Teoria do mundo justo: temos o que merecemos? 1

Malvin J. Lerner, pai da Fair World Theory, afirmou que as pessoas: “precisam acreditar que vivem em um mundo onde todos geralmente conseguem o que merecem” (1982).

A crença em um mundo justo se manifesta, na forma de viés cognitivo , na idéia de que pessoas boas tendem a acontecer coisas boas e, pelo contrário, pessoas más tendem a acontecer coisas ruins. Essa maneira de ver o mundo geralmente é mantida em grande parte da população, embora isso geralmente não seja realizado.
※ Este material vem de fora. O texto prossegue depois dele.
(* ===== verification/Go.v ===== *)
(** * The Go language and standard-library features the source relies on

    Times and durations ([time]), byte strings and slices, the [error] values
    of package [connectorprotocol], decimal conversion ([strconv]) and the
    white-space functions of package [strings]. *)
From Stdlib Require Import DecimalString DecimalZ.
From S2P Require Import Prelude.

(** ** Time

    A [time.Time] is the number of nanoseconds since the zero time, so
    [IsZero] is comparison with 0.  Every instant the source compares has been
    normalised by [UTC], hence equality of instants is equality of numbers. *)

Abbreviation Time := Z (only parsing).
Abbreviation Duration := Z (only parsing).

Definition IsZero (t : Time) : bool := t =? 0.
Definition After (t u : Time) : bool := u <? t.
Definition Before (t u : Time) : bool := t <? u.

(** [Time.Sub] saturates at the int64 range of [time.Duration]. *)
Definition Sub (t u : Time) : Duration := Z.max (- two63) (Z.min (two63 - 1) (t - u)).

Definition Nanosecond : Duration := 1.
Definition Millisecond : Duration := 1000000.
Definition Second : Duration := 1000 * Millisecond.
Definition Minute : Duration := 60 * Second.
Definition Hour : Duration := 60 * Minute.

Lemma Sub_exact t u : - two63 ≤ t - u < two63 → Sub t u = t - u.
Proof. unfold Sub. lia. Qed.

Lemma Sub_gt t u d : d < two63 - 1 → - two63 ≤ d → (d < Sub t u ↔ d < t - u).
Proof. unfold Sub. lia. Qed.

(** ** Bytes *)

#[export] Instance byte_eq_dec : EqDecision byte := Byte.byte_eq_dec.

#[export] Program Instance byte_countable : Countable byte :=
  inj_countable Byte.to_N Byte.of_N _.
Next Obligation. intros b. apply Byte.of_to_N. Qed.

Abbreviation bytes := (list byte).

Definition byte_to_Z (b : byte) : Z := Z.of_N (Byte.to_N b).

(** Conversion [byte(z)] of an integer: reduction modulo 256. *)
Definition byte_of_Z (z : Z) : byte :=
  match Byte.of_N (Z.to_N (z mod 256)) with Some b => b | None => x00 end.

Lemma byte_to_Z_range b : 0 ≤ byte_to_Z b < 256.
Proof. unfold byte_to_Z. pose proof (Byte.to_N_bounded b). lia. Qed.

Lemma byte_of_to_Z b : byte_of_Z (byte_to_Z b) = b.
Proof.
  unfold byte_of_Z. rewrite Z.mod_small by apply byte_to_Z_range.
  unfold byte_to_Z. by rewrite N2Z.id, Byte.of_to_N.
Qed.

Lemma byte_to_of_Z z : byte_to_Z (byte_of_Z z) = z mod 256.
Proof.
  unfold byte_of_Z, byte_to_Z.
  pose proof (Z.mod_pos_bound z 256 ltac:(lia)).
  destruct (Byte.of_N (Z.to_N (z mod 256))) as [b|] eqn:E.
  - apply Byte.to_of_N_iff in E. rewrite E. lia.
  - apply Byte.of_N_None_iff in E. lia.
Qed.

(** [binary.BigEndian.PutUint16] and [Uint16]. *)
Definition put_uint16 (z : Z) : bytes := [byte_of_Z (z / 256); byte_of_Z z].
Definition uint16_of (hi lo : byte) : Z := 256 * byte_to_Z hi + byte_to_Z lo.

Lemma uint16_roundtrip z :
  0 ≤ z < 65536 → uint16_of (byte_of_Z (z / 256)) (byte_of_Z z) = z.
Proof.
  intros Hz. unfold uint16_of. rewrite !byte_to_of_Z.
  rewrite (Z.mod_small (z / 256)).
  - pose proof (Z.div_mod z 256 ltac:(lia)). lia.
  - split; [apply Z.div_pos; lia | apply Z.div_lt_upper_bound; lia].
Qed.

(** A Go string is a byte sequence; its length is the number of bytes. *)
Definition len (s : string) : Z := Z.of_nat (String.length s).
Definition blen (b : bytes) : Z := Z.of_nat (length b).

Definition sbytes (s : string) : bytes := String.list_byte_of_string s.
Definition bstring (b : bytes) : string := String.string_of_list_byte b.

Lemma blen_app a b : blen (a ++ b) = blen a + blen b.
Proof. unfold blen. rewrite length_app. lia. Qed.

Lemma blen_nonneg b : 0 ≤ blen b.
Proof. unfold blen. lia. Qed.

Lemma blen_take n b : 0 ≤ n ≤ blen b → blen (take (Z.to_nat n) b) = n.
Proof. unfold blen. intros ?. rewrite length_take. lia. Qed.

Lemma blen_sbytes s : blen (sbytes s) = len s.
Proof.
  unfold blen, len, sbytes, String.list_byte_of_string. rewrite List.length_map. f_equal.
  induction s as [|c s IH]; [done|]. cbn. by rewrite IH.
Qed.

Lemma bstring_sbytes s : bstring (sbytes s) = s.
Proof. apply String.string_of_list_byte_of_string. Qed.

Lemma sbytes_bstring b : sbytes (bstring b) = b.
Proof. apply String.list_byte_of_string_of_list_byte. Qed.

(** ** Byte classes of the regular expressions *)

Definition in_range (lo hi : Z) (b : byte) : bool := (lo <=? byte_to_Z b) && (byte_to_Z b <=? hi).
Definition is_digit : byte → bool := in_range 48 57.
Definition is_lower : byte → bool := in_range 97 122.
Definition is_upper : byte → bool := in_range 65 90.
Definition is_alnum (b : byte) : bool := is_lower b || is_upper b || is_digit b.
Definition one_of (l : list Z) (b : byte) : bool := existsb (Z.eqb (byte_to_Z b)) l.

(** ** Package strings *)

(** The UTF-8 encodings of the code points with Unicode property White_Space. *)
Definition space_runes : list (list Z) :=
  [[9]; [10]; [11]; [12]; [13]; [32]; [194; 133]; [194; 160]; [225; 154; 128]]
  ++ ((λ b, [226; 128; b]) <$> [128; 129; 130; 131; 132; 133; 134; 135; 136; 137; 138; 168; 169; 175])
  ++ [[226; 129; 159]; [227; 128; 128]].

Fixpoint has_prefixZ (p : list Z) (b : bytes) : bool :=
  match p, b with
  | [], _ => true
  | x :: p, y :: b => (x =? byte_to_Z y) && has_prefixZ p b
  | _, _ => false
  end.

(** [strings.TrimSpace(s) != s]: a white-space rune at either end. *)
Definition has_outer_space (s : string) : bool :=
  existsb (λ r, has_prefixZ r (sbytes s)) space_runes
  || existsb (λ r, has_prefixZ (rev r) (rev (sbytes s))) space_runes.

(** [strings.ContainsAny(s, cutset)] for a cutset of ASCII bytes. *)
Definition ContainsAny (s : string) (cutset : list Z) : bool :=
  existsb (one_of cutset) (sbytes s).

Definition crlf : list Z := [13; 10].

(** ** Package strconv

    [Atoi] on 64-bit integers: an optional sign, then decimal digits; out of
    range is an error.  [Itoa] prints the canonical decimal form. *)

Fixpoint digits_value (acc : Z) (b : bytes) : option Z :=
  match b with
  | [] => Some acc
  | c :: b => if is_digit c then digits_value (10 * acc + (byte_to_Z c - 48)) b else None
  end.

Definition Atoi (s : string) : option Z :=
  let signed sign b :=
    match b with
    | [] => None
    | _ => match digits_value 0 b with
           | Some v => let v := sign * v in
                       if (- two63 <=? v) && (v <? two63) then Some v else None
           | None => None
           end
    end in
  match sbytes s with
  | c :: b => if byte_to_Z c =? 45 then signed (-1) b
              else if byte_to_Z c =? 43 then signed 1 b
              else signed 1 (c :: b)
  | [] => None
  end.

Definition Itoa (z : Z) : string := NilZero.string_of_int (Z.to_int z).

Example atoi_itoa : Atoi "120" = Some 120 ∧ Itoa 120 = "120" ∧ Atoi "+7" = Some 7
  ∧ Atoi "9223372036854775808" = None ∧ Atoi "" = None ∧ Itoa 0 = "0".
Proof. vm_compute. auto 10. Qed.

(** [strings.Split] at a one-byte separator. *)
Fixpoint split_on (sep : Z) (cur : bytes) (b : bytes) : list bytes :=
  match b with
  | [] => [rev cur]
  | c :: b => if byte_to_Z c =? sep then rev cur :: split_on sep [] b
              else split_on sep (c :: cur) b
  end.

Definition Split (s : string) (sep : Z) : list string := bstring <$> split_on sep [] (sbytes s).

(** ** Error values

    [EPlain] is an error of [errors.New] or of foreign code, [ETyped] a
    [*connectorprotocol.Error], [EWrap] an [fmt.Errorf] with [%w], [EJoin] the
    result of [errors.Join] on two errors.  A returned [error] is an
    [option err]; [None] is [nil]. *)

Inductive err :=
  | EPlain (message : string)
  | ETyped (code : string) (reason : string) (retryable : bool) (cause : option err)
  | EWrap (prefix : string) (inner : err)
  | EJoin (first second : err).

(** [err != nil]. *)
Definition failed (e : option err) : bool := match e with Some _ => true | None => false end.

(** [errors.Is] for a sentinel built by [errors.New], known by its message. *)
Fixpoint Is (e : err) (target : string) : bool :=
  match e with
  | EPlain message => bool_decide (message = target)
  | ETyped _ _ _ cause => match cause with Some c => Is c target | None => false end
  | EWrap _ inner => Is inner target
  | EJoin first second => Is first target || Is second target
  end.

(** [errors.Join] of two errors: nil operands are dropped. *)
Definition Join (a b : option err) : option err :=
  match a, b with
  | None, None => None
  | Some e, None | None, Some e => Some (EWrap "" e)
  | Some e, Some e' => Some (EJoin e e')
  end.

Lemma failed_false e : failed e = false ↔ e = None.
Proof. by destruct e. Qed.

Lemma failed_true e : failed e = true ↔ e ≠ None.
Proof. by destruct e. Qed.
Definition Heartbeat_Validate (h : Heartbeat) : option err :=
  if badID (hb_AccountID h) || badID (hb_SessionID h) || badID (hb_TunnelID h)
     || badID (hb_ConnectorID h) || (hb_ProcessGeneration h =? 0)
     || (hb_LastAppliedGeneration h =? 0) || negb (hashPattern (hb_LastAppliedHash h))
     || IsZero (hb_SentAt h)
  then Some ErrInvalidInput else None.

Record HeartbeatAck := mkHeartbeatAck {
  hback_AccountID : string;
  hback_TunnelID : string;
  hback_ConnectorID : string;
  hback_SessionID : string;
  hback_ProcessGeneration : Z;
  hback_LeaseExpiresAt : Time;
  hback_ServerTime : Time
}.

Definition HeartbeatAck_Validate (h : HeartbeatAck) (now : Time) : option err :=
  if badID (hback_AccountID h) || badID (hback_TunnelID h) || badID (hback_ConnectorID h)
     || badID (hback_SessionID h) || (hback_ProcessGeneration h =? 0)
     || IsZero (hback_LeaseExpiresAt h) || negb (After (hback_LeaseExpiresAt h) now)
     || IsZero (hback_ServerTime h)
  then Some ErrInvalidInput else None.

(** ** Drain messages *)

Definition DrainAccepted := "accepted".
Definition DrainProgress := "progress".
Definition DrainCompleted := "completed".
Definition DrainForced := "forced_close".
Definition DrainRejected := "rejected".

Record Drain := mkDrain {
  drain_AccountID : string;
  drain_TunnelID : string;
  drain_ConnectorID : string;
  drain_SessionID : string;
  drain_ProcessGeneration : Z;
  drain_DrainID : string;
  drain_Generation : Z;
  drain_ContentHash : string;
  drain_Deadline : Time;
  drain_StopNewStreams : bool;
  drain_ForceAfterDeadline : bool
}.

Definition zeroDrain : Drain := mkDrain "" "" "" "" 0 "" 0 "" 0 false false.

Definition Drain_Validate (d : Drain) (now : Time) : option err :=
  if badID (drain_AccountID d) || badID (drain_TunnelID d) || badID (drain_ConnectorID d)
     || badID (drain_SessionID d) || badID (drain_DrainID d) || (drain_ProcessGeneration d =? 0)
     || (drain_Generation d =? 0) || negb (hashPattern (drain_ContentHash d))
     || IsZero (drain_Deadline d) || negb (drain_StopNewStreams d)
  then Some ErrInvalidInput
  else if negb (IsZero now)
     && (negb (After (drain_Deadline d) now) || (MaxLease <? Sub (drain_Deadline d) now))
  then Some ErrInvalidInput
  else None.

Record DrainAck := mkDrainAck {
  dack_AccountID : string;
  dack_TunnelID : string;
  dack_ConnectorID : string;
  dack_SessionID : string;
  dack_ProcessGeneration : Z;
  dack_DrainID : string;
  dack_Generation : Z;
  dack_ContentHash : string;
  dack_Status : string;
  dack_ActiveStreams : Z;
  dack_ForcedClose : bool;
  dack_Code : string
}.

Definition zeroDrainAck : DrainAck := mkDrainAck "" "" "" "" 0 "" 0 "" "" 0 false "".
(** ** Configuration hand-off *)

Definition HandleAck (now : Time) (ack : Ack) (w : world) : option err * world :=
  match Ack_Validate ack with
  | Some e => (Some e, w)
  | None =>
  whenActive now w Some (λ w, let '(r, s) := w in
  if negb (matchesIdentity s (ack_AccountID ack) (ack_TunnelID ack) (ack_ConnectorID ack)
             (ack_SessionID ack) (ack_ProcessGeneration ack))
  then (Some (codeError CodeIdentityMismatch ReasonAuthentication false None), w)
  else match ss_pendingSnapshot s with
  | Some pending =>
      if (ack_Kind ack != AckSnapshot) || negb (ack_Generation ack =? snap_Generation pending)
         || (ack_ContentHash ack != snap_ContentHash pending)
      then (Some (codeError CodeSnapshotRejected ReasonSnapshotRejected false None), w)
      else if (ack_Status ack == AckSnapshotRequired) || (ack_Status ack == AckRejected)
      then
        let s := restoreStateLocked (s <| ss_pendingSnapshot := None |>
                                       <| ss_needsSnapshot := true |>) in
        if ack_Status ack == AckSnapshotRequired
        then (Some (codeError CodeSnapshotRequired ReasonGenerationGap true None), (r, s))
        else (Some (codeError CodeSnapshotRejected ReasonSnapshotRejected false None), (r, s))
      else
        let s := s <| ss_candidate := cloneSnapshot pending |>
                   <| ss_hasCandidate := true |>
                   <| ss_pendingSnapshot := None |>
                   <| ss_needsSnapshot := false |> in
        if negb (ss_hasActive s && (ss_readyGeneration s =? snap_Generation (ss_active s)))
        then (None, (r, s <| ss_state := SessionAwaitingReady |>))
        else (None, (r, s))
  | None =>
  match ss_pendingDelta s with
  | Some pending =>
      if (ack_Kind ack != AckDelta) || negb (ack_Generation ack =? delta_Generation pending)
         || (ack_ContentHash ack != delta_ContentHash pending)
      then (Some (codeError CodeDeltaRejected ReasonGenerationGap false None), w)
      else
        let s := s <| ss_pendingDelta := None |> in
        if ack_Status ack == AckSnapshotRequired
        then (Some (codeError CodeSnapshotRequired ReasonGenerationGap true None),
              (r, restoreStateLocked (s <| ss_needsSnapshot := true |>)))
        else if ack_Status ack == AckRejected
        then (Some (codeError CodeDeltaRejected ReasonSnapshotRejected false None),
              (r, restoreStateLocked (s <| ss_needsSnapshot := true |>)))
        else if ss_hasActive s
                && (negb (delta_PreviousGeneration pending =? snap_Generation (ss_active s))
                    || (delta_PreviousContentHash pending != snap_ContentHash (ss_active s)))
        then (Some (codeError CodeGenerationGap ReasonGenerationGap true None), (r, s))
        else
          let s := s <| ss_candidate :=
                        mkSnapshot (ares_AccountID (ss_auth s)) (delta_TunnelID pending)
                          (ref_ConnectorID (ss_ref s)) (ref_SessionID (ss_ref s))
                          (ref_ProcessGeneration (ss_ref s)) (delta_Generation pending)
                          (delta_ContentHash pending) (delta_Payload pending) |>
                     <| ss_hasCandidate := true |> in
          if negb (ss_hasActive s && (ss_readyGeneration s =? snap_Generation (ss_active s)))
          then (None, (r, s <| ss_state := SessionAwaitingReady |>))
          else (None, (r, s))
  | None =>
      if ack_Status ack == AckDuplicate
      then
        if negb (ss_hasCandidate s) && negb (ss_hasActive s)
        then (Some (codeError CodeStaleGeneration ReasonStaleGeneration false None), w)
        else
          let current := if ss_hasCandidate s then ss_candidate s else ss_active s in
          if negb (ack_Generation ack =? snap_Generation current)
             || (ack_ContentHash ack != snap_ContentHash current)
          then (Some (codeError CodeStaleGeneration ReasonStaleGeneration false None), w)
          else (None, w)
      else (Some (codeError CodeInvalidInput ReasonMalformed false None), w)
  end end)
  end.
(* ===== verification/ServerGuarantees.v ===== *)
(** * Server sessions: readiness, replay protection, renewal and negative
    acknowledgements

    Properties of [ServerSession] that follow from its handlers and the
    invariant of [ServerProofs]. *)
From S2P Require Import Prelude Go Protocol Messages Registry Server ServerProofs.

Section Server.
Context {codec : PayloadCodec}.

(** ** Becoming ready *)

(** A readiness report that promotes generation [g] with hash [h]. *)
Definition readiness_of (rd : Readiness) (g : Z) (h : string) : Prop :=
  ready_EdgeReady rd = true ∧ ready_RouteReady rd = true ∧ ready_OriginReady rd = true
  ∧ ready_Generation rd = g ∧ ready_ContentHash rd = h.

Lemma HandleReadiness_ready now rd w :
  ss_state (HandleReadiness now rd w).2.2 = SessionReady → ss_state w.2 ≠ SessionReady →
  readiness_of rd (snap_Generation (ss_active (HandleReadiness now rd w).2.2))
    (snap_ContentHash (ss_active (HandleReadiness now rd w).2.2)).
Proof.
  unfold HandleReadiness. destruct (Readiness_Validate rd); [done|].
  active_check.
  destruct w as [r s]. unfold readiness_of, cloneSnapshot. intros Hr Hn. cases; bools; try done; split_and!; done.
Qed.

Lemma restoreStateLocked_needs s : ss_needsSnapshot s = true →
  ss_state (restoreStateLocked s) = SessionAwaitingSnapshot.
Proof. intros Hn. unfold restoreStateLocked. rewrite Hn, andb_false_r. by cases. Qed.

(** Every other handler leaves a session that is not ready as it is, or moves it
    to a state that is not ready; a rejected drain restores readiness. *)
Lemma HandleAck_not_ready now ack w :
  ss_state w.2 ≠ SessionReady → ss_state (HandleAck now ack w).2.2 ≠ SessionReady.
Proof.
  intros Hn. unfold HandleAck. destruct (Ack_Validate ack); [done|].
  active_check.
  destruct w as [r s]. cases; try done; by rewrite restoreStateLocked_needs.
Qed.

Lemma HandleDrainAck_ready now c ack w :
  ss_state (HandleDrainAck now c ack w).2.2 = SessionReady → ss_state w.2 ≠ SessionReady →
  ∃ d, ss_drain w.2 = Some d ∧ dack_Status ack = DrainRejected
       ∧ dack_DrainID ack = drain_DrainID d ∧ ss_drainCompleted w.2 = false
       ∧ ss_hasActive w.2 = true ∧ ss_readyGeneration w.2 = snap_Generation (ss_active w.2)
       ∧ ss_needsSnapshot w.2 = false.
Proof.
  unfold HandleDrainAck. destruct c; [done|]. destruct (DrainAck_Validate ack); [done|].
  active_check.
  destruct w as [r s]. intros Hr Hn. unfold restoreStateLocked in *. cbn in *.
  cases; bools; try done. eauto 10.
Qed.

(** C4. A session turns ready only on proof: the step is a readiness report whose
    edge, route and origin flags are all set and whose generation and hash are
    those of the configuration that is active afterwards, or the rejection of
    the outstanding drain of a generation that was ready already. *)
Theorem ready_only_on_proof config c w :
  let w' := exec config c w in
  ss_state w.2 ≠ SessionReady → ss_state w'.2 = SessionReady →
  (∃ now rd, c = CallReadiness now rd ∧
     readiness_of rd (snap_Generation (ss_active w'.2)) (snap_ContentHash (ss_active w'.2)))
  ∨ (∃ d now ctxErr ack, c = CallDrainAck now ctxErr ack
              ∧ ss_drain w.2 = Some d ∧ dack_Status ack = DrainRejected
              ∧ dack_DrainID ack = drain_DrainID d
              ∧ ss_hasActive w.2 = true ∧ ss_needsSnapshot w.2 = false
              ∧ ss_readyGeneration w.2 = snap_Generation (ss_active w.2)).
Proof.
  destruct c as [now ack|now rd|now sn|now d|now hb|now|now1 now2 c id dl f|now c ack|now req
    |now now2 ex ref an|reason]; cbn [exec]; intros Hn Hr.
  - by apply (HandleAck_not_ready now ack) in Hn.
  - left. exists now, rd. split; [done|]. by apply HandleReadiness_ready.
  - exfalso. revert Hr. unfold OfferSnapshot. destruct (Snapshot_Validate sn); [done|].
    active_check. destruct w; by cases.
  - exfalso. revert Hr. unfold OfferDelta. destruct (Delta_Validate d); [done|].
    active_check. destruct w; by cases.
  - exfalso. revert Hr. unfold HandleHeartbeat. destruct (Heartbeat_Validate hb); [done|].
    active_check. destruct w; by cases.
  - exfalso. revert Hr. unfold CheckLease.
    destruct (ensureActiveLocked_outcome now w); [done..|cbn; by rewrite closeLocked_state].
  - exfalso. revert Hr. unfold BeginDrain. destruct c; [done|].
    active_check. destruct w; by cases.
  - right. destruct (HandleDrainAck_ready _ _ _ _ Hr Hn) as (d & ?); destruct_and?. eauto 15.
  - exfalso. revert Hr. unfold Renew_begin. destruct (RenewalRequest_ValidateAt req now); [done|].
    active_check. destruct w; by cases.
  - exfalso. revert Hr. destruct (Renew_check _ _ _ _); [done|]. unfold Renew_finish.
    active_check. destruct w; by cases.
  - exfalso. revert Hr. unfold Server_Close. destruct (negb _); [done|].
    destruct (bool_decide _); [done|]. cbn. by rewrite closeLocked_state.
Qed.

(** ** Identity and credentials *)

(** The part of a session no call may change, and the credential order. *)
Definition same_identity (s s' : ServerSession) : Prop :=
  ss_ref s' = ss_ref s
  ∧ ares_AccountID (ss_auth s') = ares_AccountID (ss_auth s)
  ∧ ares_HostID (ss_auth s') = ares_HostID (ss_auth s)
  ∧ ares_CredentialGeneration (ss_auth s) ≤ ares_CredentialGeneration (ss_auth s').

#[local] Instance same_identity_preorder : PreOrder same_identity.
Proof.
  split; unfold same_identity; [intros s; split_and!; done|].
  intros s1 s2 s3 ? ?. destruct_and?. split_and!; try congruence. lia.
Qed.

Lemma same_auth s s' : ss_ref s' = ss_ref s → ss_auth s' = ss_auth s → same_identity s s'.
Proof. unfold same_identity. intros -> ->. split_and!; done. Qed.

(** The fence on heartbeat timestamps only moves forward. *)
Definition fence_advances (s s' : ServerSession) : Prop :=
  ss_lastHeartbeatSentAt s ≠ 0 →
  ss_lastHeartbeatSentAt s' ≠ 0 ∧ ss_lastHeartbeatSentAt s ≤ ss_lastHeartbeatSentAt s'.

#[local] Instance fence_preorder : PreOrder fence_advances.
Proof. split; unfold fence_advances; [intros s; lia|]. intros s1 s2 s3 ? ? ?. lia. Qed.

Lemma same_fence s s' :
  ss_lastHeartbeatSentAt s' = ss_lastHeartbeatSentAt s → fence_advances s s'.
Proof. unfold fence_advances. intros ->. lia. Qed.

Lemma closeLocked_keeps reason w :
  ss_ref (closeLocked reason w).2 = ss_ref w.2 ∧ ss_auth (closeLocked reason w).2 = ss_auth w.2
  ∧ ss_lastHeartbeatSentAt (closeLocked reason w).2 = ss_lastHeartbeatSentAt w.2.
Proof. destruct w as [r s]. unfold closeLocked. by cases. Qed.

(** A heartbeat that is answered was fresh. *)
Lemma HandleHeartbeat_fresh config now hb w ack w' :
  HandleHeartbeat config now hb w = (inr ack, w') →
  ss_lastHeartbeatSentAt w'.2 = hb_SentAt hb ∧ hb_SentAt hb ≠ 0
  ∧ (ss_lastHeartbeatSentAt w.2 ≠ 0 → ss_lastHeartbeatSentAt w.2 < hb_SentAt hb).
Proof.
  unfold HandleHeartbeat. destruct (Heartbeat_Validate hb) eqn:Hv; [done|].
  active_check; [|done..]. destruct w as [r s].
  unfold Heartbeat_Validate, IsZero, After in *. intros H. cases; bools_or; split_and!; try done; lia.
Qed.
Função psicológica da crença em um mundo justo

Em muitas ocasiões, pessoas boas e respeitosas não têm a sorte na vida que mereceriam . Em muitos outros, aqueles que vivem à custa de tirar proveito dos outros são bem-sucedidos e sua vida está indo bem. Frente a esses fatos, observados de maneira fria, é injusto, o ser humano desenvolveu um viés que lhe permite assimilá-lo de maneira positiva.

Portanto, pensar no mundo como um lugar justo, onde todos têm o que merecem, como afirma Furnham (2003), servirá como fator de proteção contra o estresse causado pelos eventos desagradáveis ​​que testemunhamos. Lerner argumenta que essa crença nos permite ver nosso ambiente como um lugar estável e ordenado e que, sem ele, o processo motivacional que nos permite estabelecer metas de longo prazo seria difícil, pois nos faz pensar que realmente controlamos nosso próprio destino.

Essa crença é realmente difícil de eliminar devido à dificuldade da percepção da realidade sem seu efeito protetor . Portanto, nossa cognição usa um certo método para manter e reforçar essa idéia.

Culpe a vítima

O processo mais frequente é culpar a vítima por uma situação injusta . Por exemplo, não é incomum ouvir algumas pessoas que se alguém é pobre, é porque elas não se esforçaram o suficiente em suas vidas. Também faltam aqueles que, diante de uma violação, argumentam que a mulher deveria ter sido acompanhada ou deveria usar roupas que provocassem menos violadores.

Esses argumentos perigosos protegem aqueles que têm essa crença distorcida, pois, quando pensam que não fazem nada que possa ter consequências negativas, a percepção de vulnerabilidade e o risco de sofrer determinadas situações serão reduzidos.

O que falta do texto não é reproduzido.